It seems you didn’t read the article this was thread is based on …
 
This whole thread I’m responding to the news with the best available information we have at the time.

So currently that is; every AAA release will allow this trial to happen or else

They don’t get a say or choice in the matter as this is being presented as an ultimatum.

The alternative as you say (a demo), means more effort on the developers behalf.

So you tell me - what have I missed?

I think the issue is more the use of exaggerated language like devs have a "gun to their head" on this; by that logic they had guns to their heads when achievements and trophies were being enforced, too. Could even argue they had "guns to their heads" when they needed to start incorporating online multiplayer in games due to growth of Xbox Live and PSN, as well.

I did say generally. Guardians may have been associated with games like Avengers and that game wasn't as well received. Game pass gave the game a new lease on life and I'm certain the devs were compensated. A win-win.

Well, what makes you think the developers won't be compensated with Sony's approach? I probably don't even need to say how these trails can be a buff to the attention of these games, and give them a boost if they need it.

Let me be clear no one is complaining about demos or trials as a concept but demos and trials that are forced on devs instead of it being voluntary. We also don't know if the devs will be paid to make those trials available. Personally I don't like the idea of paying for a trial or demo.

But PS+ Premium has a lot more for it than just the trails?

I am assuming Sony will put their trials on PS Premium, what we don't know is if those trials will be available day 1 for new releases or if they themselves will wait 3 months. I hope it's the former and not the latter. It will really show confidence in their proposal. If not the value decreases even further.
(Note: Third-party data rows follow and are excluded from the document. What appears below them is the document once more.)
(** * blockchain-libs: the JSON-RPC engine, the fan-out adapter and the
    provider controller

  A shallow embedding of the TypeScript sources

    - [src/provider/abc.ts]                 ([SimpleClient])
    - [src/provider/chains/stc/starcoin.ts] ([StcClient])
    - the provider controller               ([ProviderController])
    - the test-suite of [src/basic/request/json-rpc.ts]

  Asynchronous code is modelled by promises that carry the instant at
  which they settle, so that races between network calls and timers can
  be evaluated.  Mutable controller state is passed explicitly. *)

From Stdlib Require Import ZArith String List Bool Lia DecimalString.
From stdpp Require Import base option numbers list strings gmap.

Set Warnings "-register-all".
Local Open Scope string_scope.

(* ===================================================================== *)
(** ** JavaScript values and errors                                       *)
(* ===================================================================== *)

Module Js.

(** Run-time values.  Numbers are restricted to the integers the code
    manipulates (ids, counts, status codes); a string is a sequence of
    code units and [String.length] is its [.length]; an object is the
    list of its own properties in insertion order (keys are unique in a
    parsed object, and [get] reads the first binding). *)
Inductive JsVal : Type :=
| JUndefined
| JNull
| JBool (b : bool)
| JNumber (n : Z)
| JString (s : string)
| JArray (items : list JsVal)
| JObject (fields : list (string * JsVal)).

(** The [typeof] operator. *)
Definition typeof (v : JsVal) : string :=
  match v with
  | JUndefined => "undefined"
  | JNull => "object"
  | JBool _ => "boolean"
  | JNumber _ => "number"
  | JString _ => "string"
  | JArray _ => "object"
  | JObject _ => "object"
  end.

Fixpoint assoc (key : string) (fields : list (string * JsVal)) : option JsVal :=
  match fields with
  | [] => None
  | (k, v) :: rest => if String.eqb k key then Some v else assoc key rest
  end.

(** [key in value] together with [value[key]]: [None] when the key is
    not a property of the value. *)
Definition get (key : string) (v : JsVal) : option JsVal :=
  match v with
  | JObject fields => assoc key fields
  | _ => None
  end.

(** [a === b] on primitive values.  Objects and arrays are compared by
    reference, which these values do not carry; the code modelled here
    applies the operator to primitives only. *)
Definition strictEq (a b : JsVal) : bool :=
  match a, b with
  | JUndefined, JUndefined => true
  | JNull, JNull => true
  | JBool x, JBool y => Bool.eqb x y
  | JNumber x, JNumber y => (x =? y)%Z
  | JString x, JString y => String.eqb x y
  | _, _ => false
  end.

(** Decimal rendering of a count inside a template literal. *)
Definition showNat (n : nat) : string := NilEmpty.string_of_uint (Nat.to_uint n).

(** What a promise can be rejected with. *)
Inductive Error : Type :=
| PlainError (message : string)                      (* Error(message) *)
| ResponseError (message : string)                   (* basic/request/exceptions *)
| JsonPRCResponseError (message : string) (remote : JsVal)
| NotImplementedError                                (* basic/exceptions *)
| PreconditionError (message : option string)        (* thrown by check / checkIsDefined *)
| AggregateError (reasons : list Error).

End Js.

(* ===================================================================== *)
(** ** Promises with settle times                                         *)
(* ===================================================================== *)

Module Promise.
Import Js.

Inductive Outcome (A : Type) : Type :=
| Fulfilled (v : A)
| Rejected (e : Error).
Arguments Fulfilled {A} v.
Arguments Rejected {A} e.

(** A promise either settles [after] so many milliseconds, counted from
    the moment it was created, or stays pending for ever. *)
Inductive Promise (A : Type) : Type :=
| Settles (after : N) (o : Outcome A)
| Never.
Arguments Settles {A} after o.
Arguments Never {A}.

Definition resolve {A} (v : A) : Promise A := Settles 0%N (Fulfilled v).
Definition reject {A} (e : Error) : Promise A := Settles 0%N (Rejected e).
Yeah, the value would decrease if they did that, and could also make more 3P publishers hold off until months after to put out trails. Which would more or less defeat the purpose, hence why I'm almost 100% certain Sony's games will have trails present on Day 1 or potentially even earlier.

Seems MS had a good shipment for this quarter seeing their YoY change, but seeing themselves estimated that in the next quarter their hw sales will drop makes me think that their chips provider was able to send them a huge chunk for this quarter and then again will only have a few. Maybe next quarter they can't send to MS but send a huge chunk to Sony, or someone else like a car manufacturer, a dishwasher manufacturer or something like that.

Now having brought that up, I did hear some people speculate that MS having more units so far this year was down to having units from the holiday season in the distribution pipeline and that it's mainly been those and new Series X units selling.

I think that during a year or maybe a bit more with some exceptions Sony and MS will be able to ship a smal amount of consoles, which also will mean a lo of people will continue on PS4 until later than usual. But once they get rid of the chips issue then I think PS5 sales will explode and sell a fuckton because not only demand will continue there and many people will have money saved, but also because the number of exclusives and other great games plus improvements like the new PS+, VRR, Discord, PSVR2, PS5 tournaments and so on will be there making it more appealing than it is now.

Can agree with that; if you look at the software sales charts, whenever PS5 comes into good enough stock, many of the 1P games see big boosts in sales. We just saw that recently with HFW, it's been a regular thing with Miles Morales, and it will be a factor in helping keep GT7 in the Top 10/Top 20 for a very long time.

I think the things they are doing, as you mention, are adding value to the PS ecosystem in their own way which will help keep PS5 a highly coveted system once it is more readily available. Because that type of value is attached to quality that a lot of people are willing to wait for a very long time, once it's actually available, in order to then buy into it.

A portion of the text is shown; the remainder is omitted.